In what is seen as a leverage play to underscore their desire for revenue sharing with the big-market teams, more than 15 of baseball's smaller-revenue teams are threatening to prevent all non-network telecasts from their stadiums next year.

That means that some teams may not be able to televise road games back to their local markets. The threat is aimed primarily at the superstations--WGN, TBS, WPIX and WWOR, but it would also imperil road telecasts of the Dodgers and Angels on Channel 5 because they are non-network.

The only games guaranteed to be televised, according to sources Wednesday, would be the 12 national telecasts by ABC and NBC, along with the 75 or so on ESPN.

However, if two small-market teams were playing, the sources added, they would apparently be free to work out a TV agreement for individual games.

The Angels are party to the small-market agreement, but Vice President Jackie Autry would not comment. Dodger President Peter O'Malley is in Asia until Monday and could not be reached.

Local and cable telecasts are governed by separate agreements in each league. Those agreements automatically renew each year unless five teams in a respective league vote to cancel.

The small-market threat to scrub the agreements is clouded by legal ramifications.

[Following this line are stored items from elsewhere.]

(* ===== verification/Ragel.v ===== *)
(** The shape of the code Ragel generates for a scanner, and its runs.

    Such code is a set of labels: [st_case_n] looks at the current character and
    jumps, a label [ctr] runs actions and goes on to a state.  A jump is thus a
    list of actions and a state; the scanner advances over the text, leaving it at
    the error state, by an [fbreak] of an action, or at the end of the buffer.
    State 0 is the error state of every machine. *)
From S2P Require Import Prelude.
From Stdlib Require Import Strings.Byte.
From coqutil Require Import Byte.

Local Open Scope Z_scope.

(** The value of a [char]. *)
Definition schar (b : byte) : Z := wraps 8 (byte.unsigned b).

Section ragel.
Context {A : Type}.

(** Actions to run and the state to go to; [leave] is set for [fbreak], after
    which the generated code leaves the loop behind the character. *)
Record jump := mkjump { acts : list A; dest : Z; leave : bool }.
(** [goto st<d>] *)
Definition to (d : Z) : jump := mkjump [] d false.
(** [ctr: actions; goto st<d>] *)
Definition via (l : list A) (d : Z) : jump := mkjump l d false.
Definition via_out (l : list A) (d : Z) : jump := mkjump l d true.

(** What a run leaves behind: the actions with the positions they ran at, the
    state, the position, and whether the loop was left before the end. *)
Record outcome := mkoutcome { trace : list (A * Z); final : Z; pos : Z; out : bool }.

Definition prepend (l : list (A * Z)) (o : outcome) : outcome :=
  mkoutcome (l ++ trace o) (final o) (pos o) (out o).

(** From state [cs] at position [p], with [l] the text that is left. *)
Fixpoint run (table : Z → Z → jump) (cs p : Z) (l : list byte) : outcome :=
  match l with
  | [] => mkoutcome [] cs p false
  | b :: l =>
      if cs =? 0 then mkoutcome [] 0 p true
      else
        let j := table cs (schar b) in
        let ran := (λ a, (a, p)) <$> acts j in
        if leave j then mkoutcome ran (dest j) (p + 1) true
        else if dest j =? 0 then mkoutcome ran 0 p true
        else prepend ran (run table (dest j) (p + 1) l)
  end.

(** ** Runs *)

Implicit Types (table : Z → Z → jump) (l : list byte).

Lemma run_pos table cs p l :
  p ≤ pos (run table cs p l) ≤ p + Z.of_nat (length l) ∧
  (out (run table cs p l) = false → pos (run table cs p l) = p + Z.of_nat (length l)).
Proof.
  revert cs p. induction l as [|b l IH]; intros cs p; simpl; [lia|].
  destruct (cs =? 0); [simpl; lia|]. destruct (leave _); [simpl; lia|].
  destruct (dest _ =? 0); [simpl; lia|]. simpl.
  destruct (IH (dest (table cs (schar b))) (p + 1)) as [H1 H2]. split; [lia|]. intros Ho. rewrite H2; [lia|done].
Qed.

(** Every action runs at a position of the text. *)
Lemma run_trace_pos table cs p l a q :
  (a, q) ∈ trace (run table cs p l) → p ≤ q < p + Z.of_nat (length l).
Proof.
  revert cs p. induction l as [|b l IH]; intros cs p; [intros []%elem_of_nil|].
  assert (∀ j, (a, q) ∈ (λ a, (a, p)) <$> acts j → q = p) as Hj.
  { intros j (a'&[= _ E]&_)%list_elem_of_fmap. exact E. }
  rewrite length_cons. cbn [run]. destruct (cs =? 0); [intros []%elem_of_nil|].
  destruct (leave _); [intros H%Hj; lia|].
  destruct (dest _ =? 0); [intros H%Hj; lia|].
  intros [H%Hj|H%IH]%elem_of_app; lia.
Qed.

(** A text in two parts. *)
Lemma run_app table cs p l1 l2 :
  run table cs p (l1 ++ l2) =
    let o := run table cs p l1 in
    if out o then o else prepend (trace o) (run table (final o) (pos o) l2).
Proof.
  revert cs p. induction l1 as [|b l1 IH]; intros cs p; simpl; [by destruct (run table cs p l2)|].
  destruct (cs =? 0); [done|]. destruct (leave _); [done|]. destruct (dest _ =? 0); [done|].
  rewrite IH. simpl. destruct (out _); [done|]. unfold prepend. simpl. by rewrite app_assoc.
Qed.

(** Shifting the position. *)
Lemma run_shift table cs p d l :
  run table cs (p + d) l =
    mkoutcome ((λ e, (e.1, e.2 + d)) <$> trace (run table cs p l)) (final (run table cs p l))
      (pos (run table cs p l) + d) (out (run table cs p l)).
Proof.
  assert (∀ j, (λ e : A * Z, (e.1, e.2 + d)) <$> ((λ a, (a, p)) <$> acts j) = (λ a, (a, p + d)) <$> acts j) as Hm
    by (intros j; by rewrite <-list_fmap_compose).
  revert cs p Hm. induction l as [|b l IH]; intros cs p Hm; simpl; [done|].
  destruct (cs =? 0); [done|]. destruct (leave _); simpl; [rewrite Hm; f_equal; lia|].
  destruct (dest _ =? 0); simpl; [by rewrite Hm|].
  replace (p + d + 1) with (p + 1 + d) by lia. rewrite IH by (intros; by rewrite <-list_fmap_compose).
  unfold prepend. simpl. by rewrite fmap_app, Hm.
Qed.

(** The state a run ends in does not depend on how the text is cut. *)
Lemma run_final_app table cs p q l1 l2 :
  out (run table cs p l1) = false →
  final (run table cs p (l1 ++ l2)) = final (run table (final (run table cs p l1)) q l2).
Proof.
  intros Ho. rewrite run_app. cbv zeta. rewrite Ho. simpl.
  replace (pos (run table cs p l1)) with (q + (pos (run table cs p l1) - q)) by lia.
  by rewrite run_shift.
Qed.

(** Staying in a state over a class of characters, without actions. *)
Lemma run_loop table cs (f : byte → bool) l p rest :
  cs ≠ 0 → (∀ b, f b = true → table cs (schar b) = to cs) → forallb f l = true →
  run table cs p (l ++ rest) = run table cs (p + Z.of_nat (length l)) rest.
Proof.
  intros Hcs Hf. revert p. induction l as [|b l IH]; intros p; simpl.
  { intros _. by rewrite Z.add_0_r. }
  intros [Hb Hl]%andb_true_iff. rewrite (proj2 (Z.eqb_neq cs 0)), (Hf b Hb) by done. simpl.
  rewrite (proj2 (Z.eqb_neq cs 0)), IH by done.
  replace (p + 1 + Z.of_nat (length l)) with (p + Z.of_nat (S (length l))) by lia.
  by destruct (run table cs _ rest).
Qed.
(** One character. *)
Lemma run_step table cs p b rest :
  cs ≠ 0 → dest (table cs (schar b)) ≠ 0 → leave (table cs (schar b)) = false →
  run table cs p (b :: rest) =
    prepend ((λ a, (a, p)) <$> acts (table cs (schar b))) (run table (dest (table cs (schar b))) (p + 1) rest).
Proof.
  intros Hcs Hd Hl. simpl. by rewrite (proj2 (Z.eqb_neq cs 0)), Hl, (proj2 (Z.eqb_neq _ 0)).
Qed.
End ragel.
Arguments jump : clear implicits.
Arguments outcome : clear implicits.

(** All bytes, for checking a table by evaluation. *)
Definition all_bytes : list byte := map (λ n, byte.of_Z (Z.of_nat n)) (seq 0 256).
Lemma all_bytes_spec (P : byte → bool) : forallb P all_bytes = true → ∀ b, P b = true.
Proof.
  rewrite forallb_forall. intros H b. apply H. unfold all_bytes. apply in_map_iff.
  pose proof (byte.unsigned_range b). exists (Z.to_nat (byte.unsigned b)). split.
  - rewrite Z2Nat.id by lia. apply byte.of_Z_unsigned.
  - apply in_seq. lia.
Qed.

(** ** Checking and using a table *)

Section tables.
Context {A : Type} `{EqDecision A}.

Definition same_jump (j k : jump A) : bool :=
  bool_decide (acts j = acts k) && (dest j =? dest k) && Bool.eqb (leave j) (leave k).
Lemma same_jump_eq j k : same_jump j k = true → j = k.
Proof.
  unfold same_jump. rewrite !andb_true_iff, bool_decide_eq_true, Z.eqb_eq, Bool.eqb_true_iff.
  destruct j, k; simpl. intros [[-> ->] ->]. done.
Qed.
(** In state [cs] every character of a class makes the jump [j]. *)
Definition jumps (table : Z → Z → jump A) (cs : Z) (f : byte → bool) (j : jump A) : bool :=
  forallb (λ b, implb (f b) (same_jump (table cs (schar b)) j)) all_bytes.
Lemma jumps_spec table cs f j b : jumps table cs f j = true → f b = true → table cs (schar b) = j.
Proof.
  intros H Hb. apply (all_bytes_spec _) with (b := b) in H. rewrite Hb in H. by apply same_jump_eq.
Qed.
Definition is_byte (x : byte) (b : byte) : bool := byte.unsigned b =? byte.unsigned x.
Lemma is_byte_refl x : is_byte x x = true.
Proof. apply Z.eqb_refl. Qed.
Lemma is_byte_eq x b : is_byte x b = true → b = x.
Proof. intros H%Z.eqb_eq. by apply byte.unsigned_inj. Qed.

(** A jump that stays in the loop. *)
Lemma run_jump table cs p b rest (l : list A) d :
  cs ≠ 0 → d ≠ 0 → table cs (schar b) = via l d →
  run table cs p (b :: rest) = prepend ((λ a, (a, p)) <$> l) (run table d (p + 1) rest).
Proof. intros Hcs Hd E. rewrite run_step; rewrite ?E; done. Qed.
Lemma run_via table cs p f b rest (l : list A) d :
  cs ≠ 0 → d ≠ 0 → jumps table cs f (via l d) = true → f b = true →
  run table cs p (b :: rest) = prepend ((λ a, (a, p)) <$> l) (run table d (p + 1) rest).
Proof. intros Hcs Hd Hj Hb. apply run_jump; [done|done|]. by apply (jumps_spec table cs f). Qed.
Lemma prepend_nil (o : outcome A) : prepend [] o = o.
Proof. by destruct o. Qed.
Lemma prepend_app l1 l2 (o : outcome A) : prepend l1 (prepend l2 o) = prepend (l1 ++ l2) o.
Proof. unfold prepend. simpl. by rewrite app_assoc. Qed.
Lemma run_while table cs p f l rest :
  cs ≠ 0 → jumps table cs f (to cs) = true → forallb f l = true →
  run table cs p (l ++ rest) = run table cs (p + Z.of_nat (length l)) rest.
Proof. intros Hcs Hj Hl. apply (run_loop _ _ f); [done| |done]. intros b. by apply jumps_spec. Qed.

The last American League renewal, for instance, is believed to extend through 1994.

It is not certain that a TV boycott could be arbitrarily implemented, even though there are more than five votes in each league to veto the agreements.

Interim commissioner Bud Selig was reluctant to discuss the situation--no surprise since his small-market Milwaukee Brewers support the coalition, although he is required to appear impartial.

"I wouldn't make too much of this," he said of the threat. "I don't think it's an issue of leverage as much as the clubs taking a new look at decades-old agreements."

Another small-market owner suggested it is more than that.

"I don't know how far we'll go with this, but we need to have the attention of the big-market clubs," he said.

"They need to know we're serious about a revenue-sharing agreement that will give us some significant help."

It was not clear how many clubs have joined the small-market coalition, but the breakdown is believed to be similar to one during a recent meeting in Kohler, Wis., when 10 of the larger-revenue clubs separated from the 18 others and blocked a revenue agreement.

Those 10 were the Dodgers, New York Mets, New York Yankees, Florida Marlins, St. Louis Cardinals, Colorado Rockies, Baltimore Orioles, Toronto Blue Jays, Boston Red Sox and Texas Rangers.

It was learned Wednesday that the Marlins and Cardinals have joined the small-market coalition on the TV issue.

In the Kohler aftermath, a committee of eight was appointed to hammer out a revenue-sharing formula that would then require the approval of 21 teams and be the foundation for a salary-cap proposal to the players' union.